Work instructions:
Only the line containing "(λ err, mret (New (Some err) []))." and those after it, up to the end of the records below, are to be set down, exactly as written.
--- The records ---
Lemma reconcile_success orders desiredState actualState w w' fuel :
  reconcileLbState fuel orders desiredState actualState w = Some (Ok tt, w') →
  ∃ i desired actual w0 w1 w2 next,
    desiredState w0 = (Ok desired, w1) ∧ actualState w1 = (Ok actual, w2) ∧
    @nextLbActions _ _ (orders i) (Some desired) (Some actual) = Ok next ∧
    proceeds next w2 w' ∧ structure_agrees desired actual.
Proof.
  revert orders w. induction fuel as [|fuel IH]; intros orders w Hf; [done|].
  rewrite reconcile_unfold in Hf.
  destruct (reconcileRound _ _ _ w) as [[[]|e|msg] w1] eqn:Hr; [|clear IH|done..].
  { destruct (wait_round_cases w1) as [w2 [Hw|Hw]]; rewrite Hw in Hf; [|done].
    destruct (IH _ _ Hf) as (i & Hi). by exists (S i). }
  injection Hf as <-.
  apply reconcileRound_Ok in Hr as (d & w2 & a & w3 & next & Hd & Ha & Hn & Hp%runActions_false).
  exists 0%nat, d, a, w, w2, w3, next. do 4 (split; [done|]).
  pose proof (proceeds_not_refetch _ _ _ Hp) as Hre. pose proof Hn as Hn'.
  unfold nextLbActions in Hn'. unfold structure_agrees.
  destruct (lb d) as [dlb|] eqn:Hdl, (lb a) as [alb|] eqn:Hal; [| | |done].
  - destruct (plan_without_refetch d a dlb alb next Hdl Hal Hn Hre) as [Hk Hparts].
    destruct (plan_starts _ _ _ _ _ Hdl Hal Hn) as [Him [rest ->]].
    split_and!; [by eapply proceeds_AwaitLb|done..].
  - injection Hn' as <-. destruct Hre. by right; left.
  - injection Hn' as <-. by eapply proceeds_AwaitLb.
Qed.

(** When [reconcileLbState] succeeds, its last look at the two states showed
    a load balancer that is ready, unchanged in what cannot be changed, and
    has exactly the desired pools, members, listeners and monitors; the
    remaining plan, which only adjusts settings, ran to its end. *)
Theorem reconcileLbState_success orders desiredState actualState w w' fuel :
  reconcileLbState fuel orders desiredState actualState w = Some (Ok tt, w') →
  ∃ i desired actual w0 w1 w2 next,
    desiredState w0 = (Ok desired, w1) ∧ actualState w1 = (Ok actual, w2) ∧
    @nextLbActions _ _ (orders i) (Some desired) (Some actual) = Ok next ∧
    proceeds next w2 w' ∧ structure_agrees desired actual.
Proof. apply reconcile_success. Qed.
End loop.

(** ** A settled load balancer is left alone *)

(** C20. When the states agree and the load balancer is ready, reconciling reads
    the two states and does nothing else: the world is the one the reads left
    (for reads that change nothing, the one before). *)
Theorem reconcileLbState_settled {W} `{Client W} `{GoExt} `{SDK} fuel orders
    (desiredState actualState : M W lbState) w w1 w2 desired actual dlb alb :
  desiredState w = (Ok desired, w1) → actualState w1 = (Ok actual, w2) →
  lb desired = Some dlb → lb actual = Some alb → in_sync desired actual dlb alb →
  LoadBalancer.Status alb ≠ "changing" → ctx_Err w2 = (None, w2) →
  reconcileLbState (S fuel) orders desiredState actualState w = Some (Ok tt, w2).
Proof.
  intros Hd Ha Hdl Hal Hsync Hstatus Hctx.
  rewrite reconcile_unfold. unfold reconcileRound, mbind, M_bind. rewrite Hd, Ha. unfold lift.
  rewrite (proj2 (settled_plan_iff desired actual alb)) by eauto.
  cbn [runActions AwaitLb]. rewrite Hctx. simpl. unfold run_AwaitLb.
  by rewrite decide_False.
Qed.
Lemma ip_realisable :
  realisable (W := account) (example_service ip_annotations) ip_desired (lb_of ip_desired)
    api_algorithms api_protocols.
Proof.
  split.
  - vm_compute. reflexivity.
  - vm_compute. reflexivity.
  - split; [vm_compute; discriminate|done].
  - done.
  - unfold names_distinct. by_decide.
  - unfold keys_distinct. apply Forall_forall. by_decide.
  - assert (Forall (λ d, Forall part_ready (desired_parts ip_desired d)) (pools ip_desired)) as Hr
      by by_decide.
    intros d y Hd Hy. rewrite Forall_forall in Hr. specialize (Hr d Hd).
    rewrite Forall_forall in Hr. by apply Hr.
  - assert (Forall (λ d, Forall host_apart (slice_at (monitors ip_desired) (Some (ptr d))))
      (pools ip_desired)) as Hr by by_decide.
    intros d m h q Hd Hm Hh Hq Ha. rewrite Forall_forall in Hr. specialize (Hr d Hd).
    rewrite Forall_forall in Hr. apply (Hr m Hm). unfold host_apart.
    rewrite Hh. simpl. rewrite Hq. simpl. by rewrite <- Ha.
  - by_decide.
  - by_decide.
  - by_decide.
Qed.

Lemma ip_reachable :
  reachable (example_service ip_annotations) ip_desired (lb_of ip_desired)
    api_algorithms api_protocols (api_of fake_start).
Proof.
  split.
  - unfold ips_known. apply Forall_forall. by_decide.
  - left. unfold no_owner. apply Forall_forall. by_decide.
Qed.
(* ===== verification/ServerMapper.v ===== *)
(** * ServerMapper

    src/pkg/cloudscale_ccm/server_mapper.go: the servers behind the nodes of
    the cluster, found by provider ID or, without one, by name, and the
    addresses of a server. *)

From stdpp Require Import base tactics list gmap strings.
From Stdlib Require Import ZArith.
From S2P Require Import Prelude.
From S2P Require Import GoStrings.
From S2P Require Import Limiter.
From S2P Require Import Cloudscale.
From S2P Require Import LbMapper.
From S2P Require Import ProviderID.

(** [v1.NodeAddress] *)
Module NodeAddress.
Record t := Mk { Type_ : string; Address : string }.
#[global] Instance t_eq_dec : EqDecision t.
Proof. solve_decision. Defined.
End NodeAddress.

Definition NodeHostName : string := "Hostname".
Definition NodeExternalIP : string := "ExternalIP".
Definition NodeInternalIP : string := "InternalIP".

Section ServerMapper.
Context {W : Type} `{Client W} `{UUIDPackage}.

Definition getByProviderID (id : cloudscaleProviderID) : M W (Limiter Server.t) :=
  try (Servers_Get (uuid_String (ProviderID_UUID id)))
    (λ server, mret (New None [server]))
    (λ err, if is_not_found err then mret (New None []) else mret (New (Some err) [])).

(** [serverMapper.findByName] *)
Definition findServerByName (name : string) : M W (Limiter Server.t) :=
  try Servers_List
    (λ servers, mret (New None (filter (λ srv, Server.Name srv = name) servers)))
    (λ err, mret (New (Some err) [])).

Definition findByNode (node : option Node.t) : M W (Limiter Server.t) :=
  match node with
  | None => mret (New None [])
  | Some node =>
      if decide (Node.ProviderID node ≠ "") then
        match parseCloudscaleProviderID (Node.ProviderID node) with
        | Err err =>
            mret (New (Some (WrapError
              (Node.ProviderID node +:+ " is not a valid cloudscale provider id: ") err)) [])
        | Ok providerID => getByProviderID providerID
        | Panic msg => lift (Panic msg)
        end
      else findServerByName (Node.Name node)
  end.

(** The loop over the nodes: an error ends it. *)
Fixpoint mapNodes_loop (servers : list Server.t) (nodes : list Node.t)
    : M W (Limiter Server.t) :=
  match nodes with
  | [] => mret (New None servers)
  | node :: nodes' =>
      found ← findByNode (Some node);
      match One found with
      | Err err => mret (New (Some err) [])
      | Ok server => mapNodes_loop (servers ++ [server]) nodes'
      | Panic msg => lift (Panic msg)
      end
  end.

Definition mapNodes (nodes : list Node.t) : M W (Limiter Server.t) := mapNodes_loop [] nodes.

Definition nodeAddress (i : ServerInterface.t) (a : ServerAddress.t) : NodeAddress.t :=
  if decide (ServerInterface.Type_ i = "public")
  then NodeAddress.Mk NodeExternalIP (ServerAddress.Address a)
  else NodeAddress.Mk NodeInternalIP (ServerAddress.Address a).

Definition nodeAddresses (server : option Server.t) : list NodeAddress.t :=
  match server with
  | None => []
  | Some server =>
      NodeAddress.Mk NodeHostName (Server.Name server) ::
      flat_map (λ i, map (nodeAddress i) (ServerInterface.Addresses i)) (Server.Interfaces server)
  end.
End ServerMapper.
---
Answer for the task:
    (λ err, mret (New (Some err) [])).

Definition findByNode (node : option Node.t) : M W (Limiter Server.t) :=
  match node with
  | None => mret (New None [])
  | Some node =>
      if decide (Node.ProviderID node ≠ "") then
        match parseCloudscaleProviderID (Node.ProviderID node) with
        | Err err =>
            mret (New (Some (WrapError
              (Node.ProviderID node +:+ " is not a valid cloudscale provider id: ") err)) [])
        | Ok providerID => getByProviderID providerID
        | Panic msg => lift (Panic msg)
        end
      else findServerByName (Node.Name node)
  end.

(** The loop over the nodes: an error ends it. *)
Fixpoint mapNodes_loop (servers : list Server.t) (nodes : list Node.t)
    : M W (Limiter Server.t) :=
  match nodes with
  | [] => mret (New None servers)
  | node :: nodes' =>
      found ← findByNode (Some node);
      match One found with
      | Err err => mret (New (Some err) [])
      | Ok server => mapNodes_loop (servers ++ [server]) nodes'
      | Panic msg => lift (Panic msg)
      end
  end.

Definition mapNodes (nodes : list Node.t) : M W (Limiter Server.t) := mapNodes_loop [] nodes.

Definition nodeAddress (i : ServerInterface.t) (a : ServerAddress.t) : NodeAddress.t :=
  if decide (ServerInterface.Type_ i = "public")
  then NodeAddress.Mk NodeExternalIP (ServerAddress.Address a)
  else NodeAddress.Mk NodeInternalIP (ServerAddress.Address a).

Definition nodeAddresses (server : option Server.t) : list NodeAddress.t :=
  match server with
  | None => []
  | Some server =>
      NodeAddress.Mk NodeHostName (Server.Name server) ::
      flat_map (λ i, map (nodeAddress i) (ServerInterface.Addresses i)) (Server.Interfaces server)
  end.
End ServerMapper.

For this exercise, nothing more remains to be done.